When the only way to fix your bugs is literally install another operating system, it's tough to get any worse.
captaintrav wrote:In my day job I deal with a lot of software written by engineers for engineers (not the software kind), and it's the rule rather than the exception that the software is doing something boneheaded like storing data files with the application. The sad thing is none of this is new. The concept of a limited user has been around since Windows NT debuted, I don't know why this isn't just a given that your app should work without administrative privileges unless it is doing something rather special.
LostCat wrote:I guess, but you can just pin it as a tile. Or to the taskbar.
TwistedKestrel wrote:Why does every other piece of software need to install an always running update service, particularly when only a very small number will ever do updates when the application itself is not running (not that I want them to in the first place).
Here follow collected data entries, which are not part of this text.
(** X11: [startMagnetometer] tolerates the loss of one of its two
    characteristics.  When it succeeds with the link still up, at least one
    of them was subscribed: for each one that was, notifications were
    requested, its listener was attached and it was put in the registry,
    and the console line logged is that of the one that was not, if any.
    It fails only without a connected server, when the service is refused,
    or, with "No magnetometer data available", when both subscriptions
    failed: both lines are then logged, and with the link still up no
    listener was attached and no characteristic registered. *)
Theorem magnetometer_needs_one_characteristic (P : Platform) (w : World) :
  let opened := [getPrimaryService MAGNETOMETER_SERVICE;
                 getCharacteristic MAGNETOMETER_DATA] in
  let data := (MAGNETOMETER_DATA, magnetometer_data_listener) in
  let bearing := (MAGNETOMETER_BEARING, magnetometer_bearing_listener) in
  spec (startMagnetometer P w) (fun r w' t =>
    match r with
    | Ok _ =>
        (console_logs t = []
         \/ console_logs t = [data_unavailable]
         \/ console_logs t = [bearing_unavailable])
        /\ (if gatt_connected w' then
              isServiceStarted "magnetometer" w' = true
              /\ ((console_logs t = []
                   /\ value_listeners w' = value_listeners w ++ [data; bearing]
                   /\ characteristics (this w')
                      = <["magnetometer:bearing" := MAGNETOMETER_BEARING]>
                          (<["magnetometer:data" := MAGNETOMETER_DATA]>
                             (characteristics (this w)))
                   /\ requests t
                      = opened ++ [startNotifications MAGNETOMETER_DATA;
                                   getCharacteristic MAGNETOMETER_BEARING;
                                   startNotifications MAGNETOMETER_BEARING])
                  \/ (console_logs t = [bearing_unavailable]
                      /\ value_listeners w' = value_listeners w ++ [data]
                      /\ characteristics (this w')
                         = <["magnetometer:data" := MAGNETOMETER_DATA]>
                             (characteristics (this w))
                      /\ (requests t
                          = opened ++ [startNotifications MAGNETOMETER_DATA;
                                       getCharacteristic MAGNETOMETER_BEARING]
                          \/ requests t
                             = opened ++ [startNotifications MAGNETOMETER_DATA;
                                          getCharacteristic MAGNETOMETER_BEARING;
                                          startNotifications MAGNETOMETER_BEARING]))
                  \/ (console_logs t = [data_unavailable]
                      /\ value_listeners w' = value_listeners w ++ [bearing]
                      /\ characteristics (this w')
                         = <["magnetometer:bearing" := MAGNETOMETER_BEARING]>
                             (characteristics (this w))
                      /\ (requests t
                          = opened ++ [getCharacteristic MAGNETOMETER_BEARING;
                                       startNotifications MAGNETOMETER_BEARING]
                          \/ requests t
                             = opened ++ [startNotifications MAGNETOMETER_DATA;
                                          getCharacteristic MAGNETOMETER_BEARING;
                                          startNotifications MAGNETOMETER_BEARING])))
            else True)
    | Throw err =>
        (err = Error "GATT not connected" /\ console_logs t = [] /\ requests t = [])
        \/ (err = Rejected (getPrimaryService MAGNETOMETER_SERVICE)
            /\ console_logs t = []
            /\ requests t = [getPrimaryService MAGNETOMETER_SERVICE])
        \/ (err = Error "No magnetometer data available"
            /\ console_logs t = [data_unavailable; bearing_unavailable]
            /\ (if gatt_connected w' then
                  value_listeners w' = value_listeners w
                  /\ characteristics (this w') = characteristics (this w)
                else True))
    end).
Proof.
  cbv zeta. unfold startMagnetometer. run_code.
  all: try (left; repeat split; obs_simpl; reflexivity).
  all: try (right; left; repeat split; obs_simpl; reflexivity).
  all: try (right; right; split; [reflexivity|]; split; [obs_simpl; reflexivity|];
            lazymatch goal with
            | |- (if ?b then _ else _) =>
                let H := fresh "Hlink" in
                destruct b eqn:H; [no_loss H; split; reflexivity | exact I]
            end).
  all: split;
    [ obs_simpl; auto
    | lazymatch goal with
      | |- (if ?b then _ else _) =>
          let H := fresh "Hlink" in
          destruct b eqn:H; [no_loss H | exact I]
      end ].
  all: split; [started_now|].
  all: obs_simpl.
  all: cbn [this characteristics value_listeners put_service put_characteristic
            add_value_listener set_this with_services with_characteristics tick app].
  all: rewrite <- ?app_assoc; cbn [app].
  all: first
    [ left; repeat split; reflexivity
    | right; left; split; [reflexivity|]; split; [reflexivity|];
      split; [reflexivity|]; first [left; reflexivity | right; reflexivity]
    | right; right; split; [reflexivity|]; split; [reflexivity|];
      split; [reflexivity|]; first [left; reflexivity | right; reflexivity] ].
Qed.

(** ** From a started service to its events *)

Lemma button_a_run P (b : Byte.byte) w :
  run_listener P button_a_listener [b] w
  = (Ok tt, w, emission "button:a:changed" (button_data (Byte.eqb b Byte.x01)) w).
Proof.
  unfold run_listener, bind, lift, getUint8. cbn [lookup list_lookup].
  rewrite _emit_run, byte_val_eqb_1. reflexivity.
Qed.

Lemma button_b_run P (b : Byte.byte) w :
  run_listener P button_b_listener [b] w
  = (Ok tt, w, emission "button:b:changed" (button_data (Byte.eqb b Byte.x01)) w).
Proof.
  unfold run_listener, bind, lift, getUint8. cbn [lookup list_lookup].
  rewrite _emit_run, byte_val_eqb_1. reflexivity.
Qed.

Lemma characteristicvaluechanged_run P uuid value w :
  characteristicvaluechanged P uuid value w
  = forEach (filter (fun ul => ul.1 = uuid) (value_listeners w))
      (fun ul => try_catch (run_listener P ul.2 value)
                   (fun error => console_error "Uncaught" error)) w.
Proof.
  unfold characteristicvaluechanged, bind, gets.
  destruct (forEach _ _ w) as [[? ?] ?]. reflexivity.
Qed.

(** X12: on a connection that had no listeners yet, once [startButtons]
    has succeeded with the link up, a notification of the button A
    characteristic emits [button:a:changed], one of the button B
    characteristic emits [button:b:changed], each with the decoded state,
    and a notification of any other characteristic emits nothing. *)
Theorem buttons_started_then_notified
    (P : Platform) (b : Byte.byte) (uuid : string) (w : World) :
  value_listeners w = [] ->
  result_of (startButtons P w) = Ok tt ->
  gatt_connected (world_of (startButtons P w)) = true ->
  let w' := world_of (startButtons P w) in
  characteristicvaluechanged P BUTTON_A [b] w'
    = (Ok tt, w', emission "button:a:changed" (button_data (Byte.eqb b Byte.x01)) w')
  /\ characteristicvaluechanged P BUTTON_B [b] w'
    = (Ok tt, w', emission "button:b:changed" (button_data (Byte.eqb b Byte.x01)) w')
  /\ (if bool_decide (uuid = BUTTON_A) || bool_decide (uuid = BUTTON_B) then True
      else characteristicvaluechanged P uuid [b] w' = (Ok tt, w', [])).
Proof.
  intros Hvl. cbv zeta.
  change (spec (startButtons P w) (fun r w' _ =>
    r = Ok tt -> gatt_connected w' = true ->
    characteristicvaluechanged P BUTTON_A [b] w'
      = (Ok tt, w', emission "button:a:changed" (button_data (Byte.eqb b Byte.x01)) w')
    /\ characteristicvaluechanged P BUTTON_B [b] w'
      = (Ok tt, w', emission "button:b:changed" (button_data (Byte.eqb b Byte.x01)) w')
    /\ (if bool_decide (uuid = BUTTON_A) || bool_decide (uuid = BUTTON_B) then True
        else characteristicvaluechanged P uuid [b] w' = (Ok tt, w', [])))).
  unfold startButtons. run_code; intros Hr Hup; try discriminate Hr.
  no_loss Hup. rewrite !characteristicvaluechanged_run.
  cbn [value_listeners put_service put_characteristic add_value_listener set_this tick].
  rewrite Hvl. cbn [app].
  split; [|split].
  - replace (filter _ _) with [(BUTTON_A, button_a_listener)] by (vm_compute; reflexivity).
    cbn [forEach]. unfold bind, try_catch. cbn [snd]. rewrite button_a_run.
    cbn. now rewrite app_nil_r.
  - replace (filter _ _) with [(BUTTON_B, button_b_listener)] by (vm_compute; reflexivity).
    cbn [forEach]. unfold bind, try_catch. cbn [snd]. rewrite button_b_run.
    cbn. now rewrite app_nil_r.
  - destruct (bool_decide (uuid = BUTTON_A)) eqn:Ha; [exact I|].
    destruct (bool_decide (uuid = BUTTON_B)) eqn:Hb; [exact I|]. cbn [orb].
    apply bool_decide_eq_false in Ha, Hb.
    rewrite filter_cons_False by (cbn; congruence).
    rewrite filter_cons_False by (cbn; congruence).
    reflexivity.
Qed.

Lemma buttons_started_then_notified_witness :
  characteristicvaluechanged ideal_platform BUTTON_A [Byte.x01]
    (world_of (startButtons ideal_platform linked_world))
  = (Ok tt, world_of (startButtons ideal_platform linked_world),
     emission "button:a:changed" (button_data (Byte.eqb Byte.x01 Byte.x01))
       (world_of (startButtons ideal_platform linked_world))).
Proof.
  exact (proj1 (buttons_started_then_notified ideal_platform Byte.x01 UART_TX linked_world
                  eq_refl eq_refl eq_refl)).
Defined.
Maybe it's a permissions thing and there's a good reason for it?
just brew it! wrote:I remember way back in the day there were some installers that got confused once HDDs got bigger than 4GB. The free space calculation would blow up and no matter how much you had it would think you didn't have enough.
caconym wrote:This was ages ago (2006, probably), but the software that came with a Philips digital photo frame I bought refused to install if you had less than 10% free space on your HDD. It didn't matter if you had a 40 GB drive or a 400. I ended up having to move a bunch of stuff to my D: drive, install the software, then move everything back to C:
Would it really have taken the programmer more time to code a limit in MB instead of %? Baffling.
just brew it! wrote:I remember way back in the day there were some installers that got confused once HDDs got bigger than 4GB. The free space calculation would blow up and no matter how much you had it would think you didn't have enough.
SuperSpy wrote:just brew it! wrote:I remember way back in the day there were some installers that got confused once HDDs got bigger than 4GB. The free space calculation would blow up and no matter how much you had it would think you didn't have enough.
One of the super-old installers (installshield?) used to do a 'system check' of sorts to see if the computer was 'good enough'. It, of course, used 32 bit integers for all the size related data, as well as timing a moderately hard calculation to guess the CPU speed.
Of course, on a desktop with 32 GB of RAM, 1 TB of C: drive space and a modern 4.8 GHz CPU it loses it's mind. The RAM and Disk meters would all report some huge negative number, and the CPU calculation was using the normal Windows ~16 ms 'tick' so it would report the calculation took 0 seconds snowing an infinity MHz CPU.